- Task item: Return each entry exactly, omitting nothing.

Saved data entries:
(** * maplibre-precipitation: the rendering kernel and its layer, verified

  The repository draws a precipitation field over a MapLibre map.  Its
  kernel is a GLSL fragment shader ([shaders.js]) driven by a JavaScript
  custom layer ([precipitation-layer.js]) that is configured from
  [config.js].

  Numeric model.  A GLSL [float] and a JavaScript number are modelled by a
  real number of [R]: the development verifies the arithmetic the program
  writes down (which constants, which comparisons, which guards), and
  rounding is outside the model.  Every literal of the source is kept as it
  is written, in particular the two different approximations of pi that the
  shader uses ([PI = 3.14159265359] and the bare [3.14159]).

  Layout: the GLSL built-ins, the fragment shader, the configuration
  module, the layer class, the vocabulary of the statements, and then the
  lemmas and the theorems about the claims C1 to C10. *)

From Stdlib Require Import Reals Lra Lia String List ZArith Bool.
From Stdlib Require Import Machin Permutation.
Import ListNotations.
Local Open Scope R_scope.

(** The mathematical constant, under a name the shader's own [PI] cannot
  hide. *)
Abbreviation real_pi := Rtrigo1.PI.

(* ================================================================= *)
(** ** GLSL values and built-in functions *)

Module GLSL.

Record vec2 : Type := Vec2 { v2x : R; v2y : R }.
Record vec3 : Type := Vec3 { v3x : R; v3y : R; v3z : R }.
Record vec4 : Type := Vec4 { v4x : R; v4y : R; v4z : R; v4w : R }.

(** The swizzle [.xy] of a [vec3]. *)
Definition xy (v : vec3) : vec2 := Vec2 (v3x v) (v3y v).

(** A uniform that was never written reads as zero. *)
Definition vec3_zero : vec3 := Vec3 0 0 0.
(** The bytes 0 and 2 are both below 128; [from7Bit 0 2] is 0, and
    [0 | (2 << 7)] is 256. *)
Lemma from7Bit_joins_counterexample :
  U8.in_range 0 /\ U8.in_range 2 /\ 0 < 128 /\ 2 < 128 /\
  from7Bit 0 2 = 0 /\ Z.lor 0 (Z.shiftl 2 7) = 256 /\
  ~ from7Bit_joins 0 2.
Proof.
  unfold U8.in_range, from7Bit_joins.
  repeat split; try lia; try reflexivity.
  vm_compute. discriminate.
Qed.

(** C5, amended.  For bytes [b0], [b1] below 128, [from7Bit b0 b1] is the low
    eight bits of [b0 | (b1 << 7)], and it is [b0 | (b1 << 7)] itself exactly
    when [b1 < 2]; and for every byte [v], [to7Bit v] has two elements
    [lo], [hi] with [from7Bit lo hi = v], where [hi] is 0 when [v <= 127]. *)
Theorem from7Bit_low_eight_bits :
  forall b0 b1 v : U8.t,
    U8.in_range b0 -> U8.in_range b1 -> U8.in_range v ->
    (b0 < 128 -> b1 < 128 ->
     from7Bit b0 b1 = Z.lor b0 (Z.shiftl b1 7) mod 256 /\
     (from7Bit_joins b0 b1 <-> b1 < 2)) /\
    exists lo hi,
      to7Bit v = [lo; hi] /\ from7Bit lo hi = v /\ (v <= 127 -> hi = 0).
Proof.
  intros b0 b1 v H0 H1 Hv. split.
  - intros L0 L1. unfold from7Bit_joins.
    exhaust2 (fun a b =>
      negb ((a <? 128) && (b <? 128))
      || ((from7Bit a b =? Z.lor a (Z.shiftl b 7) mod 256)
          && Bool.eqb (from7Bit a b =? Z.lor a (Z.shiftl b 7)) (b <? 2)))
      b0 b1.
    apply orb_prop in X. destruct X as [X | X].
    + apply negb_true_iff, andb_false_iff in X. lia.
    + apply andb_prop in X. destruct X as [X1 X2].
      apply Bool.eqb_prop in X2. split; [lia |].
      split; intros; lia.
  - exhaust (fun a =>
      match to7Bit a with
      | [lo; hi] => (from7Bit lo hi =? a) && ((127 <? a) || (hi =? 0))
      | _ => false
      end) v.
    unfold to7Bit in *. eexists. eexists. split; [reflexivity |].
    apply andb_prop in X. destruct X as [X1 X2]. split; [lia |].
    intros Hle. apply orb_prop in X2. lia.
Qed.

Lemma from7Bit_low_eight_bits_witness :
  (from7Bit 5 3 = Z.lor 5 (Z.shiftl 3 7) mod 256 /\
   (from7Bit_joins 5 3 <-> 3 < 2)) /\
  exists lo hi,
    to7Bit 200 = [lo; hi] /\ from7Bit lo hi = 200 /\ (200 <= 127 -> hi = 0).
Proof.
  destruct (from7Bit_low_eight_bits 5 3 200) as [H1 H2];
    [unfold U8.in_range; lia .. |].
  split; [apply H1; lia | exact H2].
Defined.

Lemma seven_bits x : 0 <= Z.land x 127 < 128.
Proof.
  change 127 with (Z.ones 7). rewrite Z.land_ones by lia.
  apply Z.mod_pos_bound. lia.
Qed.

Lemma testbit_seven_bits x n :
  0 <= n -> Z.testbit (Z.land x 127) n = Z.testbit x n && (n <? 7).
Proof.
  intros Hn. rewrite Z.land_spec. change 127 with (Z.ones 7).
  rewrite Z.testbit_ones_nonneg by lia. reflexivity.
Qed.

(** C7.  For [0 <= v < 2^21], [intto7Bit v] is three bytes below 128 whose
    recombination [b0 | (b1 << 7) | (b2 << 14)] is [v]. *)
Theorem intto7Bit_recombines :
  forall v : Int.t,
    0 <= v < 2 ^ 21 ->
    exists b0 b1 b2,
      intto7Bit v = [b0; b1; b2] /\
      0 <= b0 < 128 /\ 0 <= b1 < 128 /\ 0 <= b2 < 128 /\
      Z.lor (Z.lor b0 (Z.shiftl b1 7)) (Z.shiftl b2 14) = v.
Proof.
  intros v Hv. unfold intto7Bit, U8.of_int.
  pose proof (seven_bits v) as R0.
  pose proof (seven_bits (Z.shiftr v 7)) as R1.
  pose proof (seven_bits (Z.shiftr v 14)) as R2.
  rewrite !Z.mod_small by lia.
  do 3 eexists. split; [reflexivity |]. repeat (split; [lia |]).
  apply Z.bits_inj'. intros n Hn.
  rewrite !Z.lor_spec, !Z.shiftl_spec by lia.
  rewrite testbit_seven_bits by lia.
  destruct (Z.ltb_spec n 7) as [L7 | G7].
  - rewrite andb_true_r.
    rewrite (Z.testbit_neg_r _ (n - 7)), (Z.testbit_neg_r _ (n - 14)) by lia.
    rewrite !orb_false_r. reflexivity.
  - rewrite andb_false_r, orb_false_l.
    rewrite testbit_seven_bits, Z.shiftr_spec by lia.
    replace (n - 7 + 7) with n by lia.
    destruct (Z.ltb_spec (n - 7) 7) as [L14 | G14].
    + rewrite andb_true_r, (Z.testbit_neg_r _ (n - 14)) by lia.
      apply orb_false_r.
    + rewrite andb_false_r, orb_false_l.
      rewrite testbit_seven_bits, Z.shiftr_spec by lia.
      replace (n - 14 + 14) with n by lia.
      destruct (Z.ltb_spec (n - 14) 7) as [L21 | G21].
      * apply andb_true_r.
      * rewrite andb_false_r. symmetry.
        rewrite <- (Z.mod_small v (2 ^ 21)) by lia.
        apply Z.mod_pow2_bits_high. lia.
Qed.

- Response to this task:
(** * maplibre-precipitation: the rendering kernel and its layer, verified

  The repository draws a precipitation field over a MapLibre map.  Its
  kernel is a GLSL fragment shader ([shaders.js]) driven by a JavaScript
  custom layer ([precipitation-layer.js]) that is configured from
  [config.js].

  Numeric model.  A GLSL [float] and a JavaScript number are modelled by a
  real number of [R]: the development verifies the arithmetic the program
  writes down (which constants, which comparisons, which guards), and
  rounding is outside the model.  Every literal of the source is kept as it
  is written, in particular the two different approximations of pi that the
  shader uses ([PI = 3.14159265359] and the bare [3.14159]).

  Layout: the GLSL built-ins, the fragment shader, the configuration
  module, the layer class, the vocabulary of the statements, and then the
  lemmas and the theorems about the claims C1 to C10. *)

From Stdlib Require Import Reals Lra Lia String List ZArith Bool.
From Stdlib Require Import Machin Permutation.
Import ListNotations.
Local Open Scope R_scope.

(** The mathematical constant, under a name the shader's own [PI] cannot
  hide. *)
Abbreviation real_pi := Rtrigo1.PI.

(* ================================================================= *)
(** ** GLSL values and built-in functions *)

Module GLSL.

Record vec2 : Type := Vec2 { v2x : R; v2y : R }.
Record vec3 : Type := Vec3 { v3x : R; v3y : R; v3z : R }.
Record vec4 : Type := Vec4 { v4x : R; v4y : R; v4z : R; v4w : R }.

(** The swizzle [.xy] of a [vec3]. *)
Definition xy (v : vec3) : vec2 := Vec2 (v3x v) (v3y v).

(** A uniform that was never written reads as zero. *)
Definition vec3_zero : vec3 := Vec3 0 0 0.
(** The bytes 0 and 2 are both below 128; [from7Bit 0 2] is 0, and
    [0 | (2 << 7)] is 256. *)
Lemma from7Bit_joins_counterexample :
  U8.in_range 0 /\ U8.in_range 2 /\ 0 < 128 /\ 2 < 128 /\
  from7Bit 0 2 = 0 /\ Z.lor 0 (Z.shiftl 2 7) = 256 /\
  ~ from7Bit_joins 0 2.
Proof.
  unfold U8.in_range, from7Bit_joins.
  repeat split; try lia; try reflexivity.
  vm_compute. discriminate.
Qed.

(** C5, amended.  For bytes [b0], [b1] below 128, [from7Bit b0 b1] is the low
    eight bits of [b0 | (b1 << 7)], and it is [b0 | (b1 << 7)] itself exactly
    when [b1 < 2]; and for every byte [v], [to7Bit v] has two elements
    [lo], [hi] with [from7Bit lo hi = v], where [hi] is 0 when [v <= 127]. *)
Theorem from7Bit_low_eight_bits :
  forall b0 b1 v : U8.t,
    U8.in_range b0 -> U8.in_range b1 -> U8.in_range v ->
    (b0 < 128 -> b1 < 128 ->
     from7Bit b0 b1 = Z.lor b0 (Z.shiftl b1 7) mod 256 /\
     (from7Bit_joins b0 b1 <-> b1 < 2)) /\
    exists lo hi,
      to7Bit v = [lo; hi] /\ from7Bit lo hi = v /\ (v <= 127 -> hi = 0).
Proof.
  intros b0 b1 v H0 H1 Hv. split.
  - intros L0 L1. unfold from7Bit_joins.
    exhaust2 (fun a b =>
      negb ((a <? 128) && (b <? 128))
      || ((from7Bit a b =? Z.lor a (Z.shiftl b 7) mod 256)
          && Bool.eqb (from7Bit a b =? Z.lor a (Z.shiftl b 7)) (b <? 2)))
      b0 b1.
    apply orb_prop in X. destruct X as [X | X].
    + apply negb_true_iff, andb_false_iff in X. lia.
    + apply andb_prop in X. destruct X as [X1 X2].
      apply Bool.eqb_prop in X2. split; [lia |].
      split; intros; lia.
  - exhaust (fun a =>
      match to7Bit a with
      | [lo; hi] => (from7Bit lo hi =? a) && ((127 <? a) || (hi =? 0))
      | _ => false
      end) v.
    unfold to7Bit in *. eexists. eexists. split; [reflexivity |].
    apply andb_prop in X. destruct X as [X1 X2]. split; [lia |].
    intros Hle. apply orb_prop in X2. lia.
Qed.

Lemma from7Bit_low_eight_bits_witness :
  (from7Bit 5 3 = Z.lor 5 (Z.shiftl 3 7) mod 256 /\
   (from7Bit_joins 5 3 <-> 3 < 2)) /\
  exists lo hi,
    to7Bit 200 = [lo; hi] /\ from7Bit lo hi = 200 /\ (200 <= 127 -> hi = 0).
Proof.
  destruct (from7Bit_low_eight_bits 5 3 200) as [H1 H2];
    [unfold U8.in_range; lia .. |].
  split; [apply H1; lia | exact H2].
Defined.

Lemma seven_bits x : 0 <= Z.land x 127 < 128.
Proof.
  change 127 with (Z.ones 7). rewrite Z.land_ones by lia.
  apply Z.mod_pos_bound. lia.
Qed.

Lemma testbit_seven_bits x n :
  0 <= n -> Z.testbit (Z.land x 127) n = Z.testbit x n && (n <? 7).
Proof.
  intros Hn. rewrite Z.land_spec. change 127 with (Z.ones 7).
  rewrite Z.testbit_ones_nonneg by lia. reflexivity.
Qed.

(** C7.  For [0 <= v < 2^21], [intto7Bit v] is three bytes below 128 whose
    recombination [b0 | (b1 << 7) | (b2 << 14)] is [v]. *)
Theorem intto7Bit_recombines :
  forall v : Int.t,
    0 <= v < 2 ^ 21 ->
    exists b0 b1 b2,
      intto7Bit v = [b0; b1; b2] /\
      0 <= b0 < 128 /\ 0 <= b1 < 128 /\ 0 <= b2 < 128 /\
      Z.lor (Z.lor b0 (Z.shiftl b1 7)) (Z.shiftl b2 14) = v.
Proof.
  intros v Hv. unfold intto7Bit, U8.of_int.
  pose proof (seven_bits v) as R0.
  pose proof (seven_bits (Z.shiftr v 7)) as R1.
  pose proof (seven_bits (Z.shiftr v 14)) as R2.
  rewrite !Z.mod_small by lia.
  do 3 eexists. split; [reflexivity |]. repeat (split; [lia |]).
  apply Z.bits_inj'. intros n Hn.
  rewrite !Z.lor_spec, !Z.shiftl_spec by lia.
  rewrite testbit_seven_bits by lia.
  destruct (Z.ltb_spec n 7) as [L7 | G7].
  - rewrite andb_true_r.
    rewrite (Z.testbit_neg_r _ (n - 7)), (Z.testbit_neg_r _ (n - 14)) by lia.
    rewrite !orb_false_r. reflexivity.
  - rewrite andb_false_r, orb_false_l.
    rewrite testbit_seven_bits, Z.shiftr_spec by lia.
    replace (n - 7 + 7) with n by lia.
    destruct (Z.ltb_spec (n - 7) 7) as [L14 | G14].
    + rewrite andb_true_r, (Z.testbit_neg_r _ (n - 14)) by lia.
      apply orb_false_r.
    + rewrite andb_false_r, orb_false_l.
      rewrite testbit_seven_bits, Z.shiftr_spec by lia.
      replace (n - 14 + 14) with n by lia.
      destruct (Z.ltb_spec (n - 14) 7) as [L21 | G21].
      * apply andb_true_r.
      * rewrite andb_false_r. symmetry.
        rewrite <- (Z.mod_small v (2 ^ 21)) by lia.
        apply Z.mod_pow2_bits_high. lia.
Qed.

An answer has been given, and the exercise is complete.